- Contemporary messages sorted: [ by date ] [ by thread ] [ by subject ] [ by author ] [ by messages with attachments ]

From: Stevan Harnad <harnad_at_ecs.soton.ac.uk>

Date: Sun, 16 Jan 2005 15:01:57 +0000 (GMT)

In the OACI Leiden statement (if there is to be one)

http://www.ecs.soton.ac.uk/~harnad/Hypermail/Amsci/4082.html

the following constructive recommendations could perhaps be made:

The 2-year average number of citations to a journal (i.e., the ISI impact

factor) is not meaningless and unpredictive, but merely a needlessly

crude measure of the impact of either an article, an author or a journal.

It can be greatly refined and improved.

Apart from exact citation counts for articles (and authors), and apart

from avoiding the comparison of apples with oranges (by making sure these

measures are used in comparing like with like), there are obvious ways

that even journal impact factors could be made far more accurate and

representative of true research impact.

Right now, "like tends to cite like" in more ways than one! Not only do

articles in phytology tend to cite articles in phytology, but average research

tends to cite average research. This means that there is necessarily a quantitative

citation bulge toward the middle (mean) of the distribution that masks any far more

important qualitative impact from the smaller, higher-quality tail-end of the

distribution.

There are at least five ways that this could be remedied -- and it makes

no sense to wait for ISI, with their primary need to pay more attention

to market matters, to get around to doing all this for us. A growing

Open Access full-text corpus can count on many talented and enterprising

doctoral students like Tim Brody doing this and more:

(1) RECURSIVE "CiteRank": A recursive measure of citation weight could

replace flat citation counting: If article A cites article B, Article

A's citation weight is not 1 but a normalized multiple of 1 based on the

number of citations the *citing* article has itself received. This would

go some way toward replacing the pure weight of numbers by a recursive

measure of the weight of the numbers (without ever yet leaving the

circle of citation counts themselves). Average work will lose some

of its strength-of-numbers unless it manages to draw citations from

above-average articles too (still in terms of citation counts).
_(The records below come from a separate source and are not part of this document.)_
(* ===== verification/MyContracts.v ===== *)
(** * Contracts of the MySQL schema (crates/dovecote-sqlx-mysql/src/schema/contracts.rs)

    The columns each table must have and the forms in which the servers may show
    each CHECK of the shipped migration. *)

From S2P Require Import Prelude Text MyNormalize.

Module ColumnSpec.
Record t : Type := Make {
  name : string;
  data_type : string;
  max : option Z;
  exact_column_type : option string;
  nullable : bool;
  identity : bool;
  default : option string;
  generated : option string;
  generation_expression : option string;
}.

Definition required (name data_type : string) (max : option Z) (identity : bool) : t :=
  Make name data_type max None false identity None None None.
Definition optional (name data_type : string) (max : option Z) : t :=
  Make name data_type max None true false None None None.
Definition required_default (name data_type default : string) : t :=
  Make name data_type None None false false (Some default) None None.
Definition required_exact_type (name data_type column_type : string) : t :=
  Make name data_type None (Some column_type) false false None None None.
Definition stored_generated (name data_type : string) (max : option Z) (expression : string) : t :=
  Make name data_type max None true false None (Some "STORED GENERATED") (Some expression).
End ColumnSpec.

Definition marker_columns : list ColumnSpec.t :=
  [ColumnSpec.required "schema_version" "int" None false;
   ColumnSpec.required "minimum_crate_major" "smallint" None false;
   ColumnSpec.required "minimum_crate_minor" "smallint" None false;
   ColumnSpec.required "minimum_crate_patch" "smallint" None false;
   ColumnSpec.required_exact_type "rolling_compatible" "tinyint" "tinyint(1)"].

Definition IDENTITY_KEY_GENERATION_EXPRESSION : string :=
  "CONCAT(LPAD(OCTET_LENGTH(tenant_id), 3, '0'), tenant_id, LPAD(OCTET_LENGTH(source), 4, '0'), source, event_id)".

(** The arms of a [match] on a name. *)
Definition lookup (arms : list (string * string)) (name : string) : option string :=
  option_map snd (find (fun arm => bool_decide (arm.1 = name)) arms).

Definition CHECK_NAMES : list string :=
  ["dovecote_events_specversion";
   "dovecote_events_tenant_size";
   "dovecote_events_tenant_nonempty";
   "dovecote_events_stream_size";
   "dovecote_events_event_id_size";
   "dovecote_events_source_size";
   "dovecote_events_event_type_size";
   "dovecote_events_subject_size";
   "dovecote_events_content_type_size";
   "dovecote_events_schema_size";
   "dovecote_events_partition_size";
   "dovecote_events_identity_size";
   "dovecote_events_data_kind";
   "dovecote_events_data_pair";
   "dovecote_events_content_type";
   "dovecote_deliveries_state";
   "dovecote_deliveries_tenant_size";
   "dovecote_deliveries_tenant_nonempty";
   "dovecote_deliveries_attempts";
   "dovecote_deliveries_token_size";
   "dovecote_deliveries_worker_size";
   "dovecote_deliveries_failure_code_size";
   "dovecote_deliveries_failure_detail_size";
   "dovecote_deliveries_quarantine_size";
   "dovecote_deliveries_failure_pair";
   "dovecote_deliveries_state_shape"].

Definition MARKER_CHECK_NAMES : list string :=
  ["dovecote_schema_version_supported";
   "dovecote_schema_minimum_nonnegative"].

Definition expected_marker_check_clause : string -> option string :=
  lookup [("dovecote_schema_version_supported", "schema_version = 2");
    ("dovecote_schema_minimum_nonnegative", "minimum_crate_major >= 0 AND minimum_crate_minor >= 0 AND minimum_crate_patch >= 0")].

Definition marker_catalog_check_clause : string -> option string :=
  lookup [("dovecote_schema_minimum_nonnegative", "(minimum_crate_major >= 0) AND (minimum_crate_minor >= 0) AND (minimum_crate_patch >= 0)")].

Definition expected_check_clause : string -> option string :=
  lookup [("dovecote_events_specversion", "specversion = _binary '1.0'");
    ("dovecote_events_tenant_size", "OCTET_LENGTH(tenant_id) <= 255");
    ("dovecote_events_tenant_nonempty", "OCTET_LENGTH(tenant_id) > 0");
    ("dovecote_events_stream_size", "OCTET_LENGTH(stream) <= 255");
    ("dovecote_events_event_id_size", "OCTET_LENGTH(event_id) <= 1024");
    ("dovecote_events_source_size", "OCTET_LENGTH(source) <= 2048");
    ("dovecote_events_event_type_size", "OCTET_LENGTH(event_type) <= 1024");
    ("dovecote_events_subject_size", "subject IS NULL OR OCTET_LENGTH(subject) <= 2048");
    ("dovecote_events_content_type_size", "datacontenttype IS NULL OR OCTET_LENGTH(datacontenttype) <= 255");
    ("dovecote_events_schema_size", "dataschema IS NULL OR OCTET_LENGTH(dataschema) <= 2048");
    ("dovecote_events_partition_size", "partitionkey IS NULL OR OCTET_LENGTH(partitionkey) <= 255");
    ("dovecote_events_identity_size", "OCTET_LENGTH(source) + OCTET_LENGTH(event_id) <= 2048");
    ("dovecote_events_data_kind", "data_kind IS NULL OR data_kind IN (_binary 'json', _binary 'binary')");
    ("dovecote_events_data_pair", "(data_kind IS NULL) = (data IS NULL)");
    ("dovecote_events_content_type", "data IS NULL OR OCTET_LENGTH(data) = 0 OR datacontenttype IS NOT NULL");
    ("dovecote_deliveries_state", "state IN (_binary 'pending', _binary 'claimed', _binary 'delivered', _binary 'quarantined')");
    ("dovecote_deliveries_tenant_size", "OCTET_LENGTH(tenant_id) <= 255");
    ("dovecote_deliveries_tenant_nonempty", "OCTET_LENGTH(tenant_id) > 0");
    ("dovecote_deliveries_attempts", "attempts >= 0");
    ("dovecote_deliveries_token_size", "claim_token IS NULL OR OCTET_LENGTH(claim_token) = 16");
    ("dovecote_deliveries_worker_size", "claimed_by IS NULL OR OCTET_LENGTH(claimed_by) <= 255");
    ("dovecote_deliveries_failure_code_size", "last_failure_code IS NULL OR OCTET_LENGTH(last_failure_code) <= 128");
    ("dovecote_deliveries_failure_detail_size", "last_failure_detail IS NULL OR OCTET_LENGTH(last_failure_detail) <= 2048");
    ("dovecote_deliveries_quarantine_size", "quarantine_reason IS NULL OR OCTET_LENGTH(quarantine_reason) <= 2048");
    ("dovecote_deliveries_failure_pair", "(last_failure_code IS NULL) = (last_failure_detail IS NULL)");
    ("dovecote_deliveries_state_shape", "(state = _binary 'pending' AND claim_token IS NULL AND claimed_by IS NULL AND claim_expires_at IS NULL AND delivered_at IS NULL AND quarantined_at IS NULL AND quarantine_reason IS NULL) OR (state = _binary 'claimed' AND claim_token IS NOT NULL AND claimed_by IS NOT NULL AND claim_expires_at IS NOT NULL AND delivered_at IS NULL AND quarantined_at IS NULL AND quarantine_reason IS NULL) OR (state = _binary 'delivered' AND claim_token IS NULL AND claimed_by IS NULL AND claim_expires_at IS NULL AND delivered_at IS NOT NULL AND quarantined_at IS NULL AND quarantine_reason IS NULL) OR (state = _binary 'quarantined' AND claim_token IS NULL AND claimed_by IS NULL AND claim_expires_at IS NULL AND delivered_at IS NULL AND quarantined_at IS NOT NULL AND quarantine_reason IS NOT NULL)")].

Definition catalog_check_clause : string -> option string :=
  lookup [("dovecote_events_subject_size", "(subject IS NULL) OR (OCTET_LENGTH(subject) <= 2048)");
    ("dovecote_events_content_type_size", "(datacontenttype IS NULL) OR (OCTET_LENGTH(datacontenttype) <= 255)");
    ("dovecote_events_schema_size", "(dataschema IS NULL) OR (OCTET_LENGTH(dataschema) <= 2048)");
    ("dovecote_events_partition_size", "(partitionkey IS NULL) OR (OCTET_LENGTH(partitionkey) <= 255)");
    ("dovecote_events_identity_size", "(OCTET_LENGTH(source) + OCTET_LENGTH(event_id)) <= 2048");
    ("dovecote_events_data_kind", "(data_kind IS NULL) OR (data_kind IN (_binary 'json', _binary 'binary'))");
    ("dovecote_events_data_pair", "data_kind IS NULL = (data IS NULL)");
    ("dovecote_events_content_type", "(data IS NULL) OR (OCTET_LENGTH(data) = 0) OR (datacontenttype IS NOT NULL)");
    ("dovecote_deliveries_token_size", "(claim_token IS NULL) OR (OCTET_LENGTH(claim_token) = 16)");
    ("dovecote_deliveries_worker_size", "(claimed_by IS NULL) OR (OCTET_LENGTH(claimed_by) <= 255)");
    ("dovecote_deliveries_failure_code_size", "(last_failure_code IS NULL) OR (OCTET_LENGTH(last_failure_code) <= 128)");
    ("dovecote_deliveries_failure_detail_size", "(last_failure_detail IS NULL) OR (OCTET_LENGTH(last_failure_detail) <= 2048)");
    ("dovecote_deliveries_quarantine_size", "(quarantine_reason IS NULL) OR (OCTET_LENGTH(quarantine_reason) <= 2048)");
    ("dovecote_deliveries_failure_pair", "last_failure_code IS NULL = (last_failure_detail IS NULL)");
    ("dovecote_deliveries_state_shape", "(state = _binary 'pending' AND claim_token IS NULL AND claimed_by IS NULL AND claim_expires_at IS NULL AND delivered_at IS NULL AND quarantined_at IS NULL AND quarantine_reason IS NULL) OR (state = _binary 'claimed' AND claim_token IS NOT NULL AND claimed_by IS NOT NULL AND claim_expires_at IS NOT NULL AND delivered_at IS NULL AND quarantined_at IS NULL AND quarantine_reason IS NULL) OR (state = _binary 'delivered' AND claim_token IS NULL AND claimed_by IS NULL AND claim_expires_at IS NULL AND delivered_at IS NOT NULL AND quarantined_at IS NULL AND quarantine_reason IS NULL) OR (state = _binary 'quarantined' AND claim_token IS NULL AND claimed_by IS NULL AND claim_expires_at IS NULL AND delivered_at IS NULL AND quarantined_at IS NOT NULL AND quarantine_reason IS NOT NULL)")].

Definition mariadb_catalog_check_clause : string -> option string :=
  lookup [("dovecote_deliveries_state_shape", "state = _binary 'pending' AND claim_token IS NULL AND claimed_by IS NULL AND claim_expires_at IS NULL AND delivered_at IS NULL AND quarantined_at IS NULL AND quarantine_reason IS NULL OR state = _binary 'claimed' AND claim_token IS NOT NULL AND claimed_by IS NOT NULL AND claim_expires_at IS NOT NULL AND delivered_at IS NULL AND quarantined_at IS NULL AND quarantine_reason IS NULL OR state = _binary 'delivered' AND claim_token IS NULL AND claimed_by IS NULL AND claim_expires_at IS NULL AND delivered_at IS NOT NULL AND quarantined_at IS NULL AND quarantine_reason IS NULL OR state = _binary 'quarantined' AND claim_token IS NULL AND claimed_by IS NULL AND claim_expires_at IS NULL AND delivered_at IS NULL AND quarantined_at IS NOT NULL AND quarantine_reason IS NOT NULL")].

Definition mysql_unwrapped_catalog_check_clause (name : string) : option string :=
  mariadb_catalog_check_clause name.

Definition mysql_predicate_grouped_catalog_check_clause : string -> option string :=
  lookup [("dovecote_deliveries_state_shape", "((state = _binary 'pending') AND (claim_token IS NULL) AND (claimed_by IS NULL) AND (claim_expires_at IS NULL) AND (delivered_at IS NULL) AND (quarantined_at IS NULL) AND (quarantine_reason IS NULL)) OR ((state = _binary 'claimed') AND (claim_token IS NOT NULL) AND (claimed_by IS NOT NULL) AND (claim_expires_at IS NOT NULL) AND (delivered_at IS NULL) AND (quarantined_at IS NULL) AND (quarantine_reason IS NULL)) OR ((state = _binary 'delivered') AND (claim_token IS NULL) AND (claimed_by IS NULL) AND (claim_expires_at IS NULL) AND (delivered_at IS NOT NULL) AND (quarantined_at IS NULL) AND (quarantine_reason IS NULL)) OR ((state = _binary 'quarantined') AND (claim_token IS NULL) AND (claimed_by IS NULL) AND (claim_expires_at IS NULL) AND (delivered_at IS NULL) AND (quarantined_at IS NOT NULL) AND (quarantine_reason IS NOT NULL))")].

(** A clause in the form [catalog], if the name has one. *)
Definition matches_form (name actual : string) (catalog : option string) : bool :=
  is_some_and catalog (fun catalog => bool_decide (actual = normalize_check_clause name catalog)).

Definition marker_check_clause_is_plausible (name clause : string) : bool :=
  match expected_marker_check_clause name with
  | None => false
  | Some expected =>
      let actual := normalize_check_clause name clause in
      bool_decide (actual = normalize_check_clause name expected)
      || matches_form name actual (marker_catalog_check_clause name)
  end.

Definition check_clause_is_plausible (name clause : string) : bool :=
  match expected_check_clause name with
  | None => false
  | Some expected =>
      let actual := normalize_check_clause name clause in
      bool_decide (actual = normalize_check_clause name expected)
      || matches_form name actual (catalog_check_clause name)
      || matches_form name actual (mariadb_catalog_check_clause name)
      || matches_form name actual (mysql_unwrapped_catalog_check_clause name)
      || matches_form name actual (mysql_predicate_grouped_catalog_check_clause name)
  end.

(** ** Facts *)

(** The forms of a CHECK: the migration's text and those of the servers. *)
Definition forms (name : string) : list string :=
  omap (fun f => f name) [expected_check_clause; catalog_check_clause; mariadb_catalog_check_clause;
                          mysql_predicate_grouped_catalog_check_clause].

Definition marker_forms (name : string) : list string :=
  omap (fun f => f name) [expected_marker_check_clause; marker_catalog_check_clause].

Lemma matches_form_spec name actual catalog :
  matches_form name actual catalog = true <->
  exists form, catalog = Some form /\ actual = normalize_check_clause name form.
Proof.
  unfold matches_form, is_some_and. destruct catalog as [form|]; [|naive_solver].
  rewrite bool_decide_eq_true. naive_solver.
Qed.

Lemma exists_cons {A} (P : A -> Prop) x l :
  (exists y, y ∈ x :: l /\ P y) <-> P x \/ exists y, y ∈ l /\ P y.
Proof.
  split.
  - intros (y & [->|Hy]%elem_of_cons & HP); [by left|right; eauto].
  - intros [HP|(y & Hy & HP)]; [exists x|exists y]; (split; [|done]); [by left|by right].
Qed.

Lemma exists_nil {A} (P : A -> Prop) : (exists y, y ∈ [] /\ P y) <-> False.
Proof. split; [|done]. by intros (y & Hy%elem_of_nil & _). Qed.

(** A clause is plausible when it normalizes like one of the forms of its name. *)
Lemma check_clause_forms name clause :
  is_Some (expected_check_clause name) ->
  check_clause_is_plausible name clause = true <->
  exists form, form ∈ forms name /\ normalize_check_clause name clause = normalize_check_clause name form.
Proof.
  intros [e He]. unfold check_clause_is_plausible, mysql_unwrapped_catalog_check_clause, forms. rewrite He.
  cbv zeta. rewrite !orb_true_iff, !matches_form_spec, bool_decide_eq_true. cbn [omap list_omap]. rewrite He.
  destruct (catalog_check_clause name), (mariadb_catalog_check_clause name),
    (mysql_predicate_grouped_catalog_check_clause name); simpl;
    rewrite ?exists_cons, exists_nil; naive_solver.
Qed.

Lemma marker_check_clause_forms name clause :
  is_Some (expected_marker_check_clause name) ->
  marker_check_clause_is_plausible name clause = true <->
  exists form, form ∈ marker_forms name /\
    normalize_check_clause name clause = normalize_check_clause name form.
Proof.
  intros [e He]. unfold marker_check_clause_is_plausible, marker_forms. rewrite He.
  cbv zeta. rewrite !orb_true_iff, !matches_form_spec, bool_decide_eq_true. cbn [omap list_omap]. rewrite He.
  destruct (marker_catalog_check_clause name); simpl; rewrite ?exists_cons, exists_nil; naive_solver.
Qed.

(** Every expected CHECK has a text. *)
Lemma check_names_expected name : name ∈ CHECK_NAMES -> is_Some (expected_check_clause name).
Proof.
  intros Hin. apply list_elem_of_In in Hin. simpl in Hin.
  repeat (destruct Hin as [<-|Hin]; [by eexists; vm_compute|]). done.
Qed.

Lemma marker_check_names_expected name :
  name ∈ MARKER_CHECK_NAMES -> is_Some (expected_marker_check_clause name).
Proof.
  intros Hin. apply list_elem_of_In in Hin. simpl in Hin.
  repeat (destruct Hin as [<-|Hin]; [by eexists; vm_compute|]). done.
Qed.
[This recursive technique is analogous to Google's PageRank, hence could

perhaps be called "CiteRank"; it is ironic that Google got the idea of

PageRank from citation ranking, but then improved it, yet the improvement

has not yet percolated back to citation ranking, because ISI had no

particular motive to implement it -- perhaps even a disincentive, as it

might reduce the journal impact factor of the large, average journals

which are of necessity ISI's numerical mainstay!]

(2) USAGE COUNTS: The circularity of citation counting can also be broken

in various ways. One is by adding download counts to the impact measure,

not as a weight on the citation count, but as a second variable in a

multiple regression equation. We know now from Tim Brody's findings that

downloads correlate with and hence predict citations. That means citation

counts plus download counts are better predictors of impact than just

citation counts alone, and are especially good at correcting for early

impact, which may not yet be felt in the citation counts.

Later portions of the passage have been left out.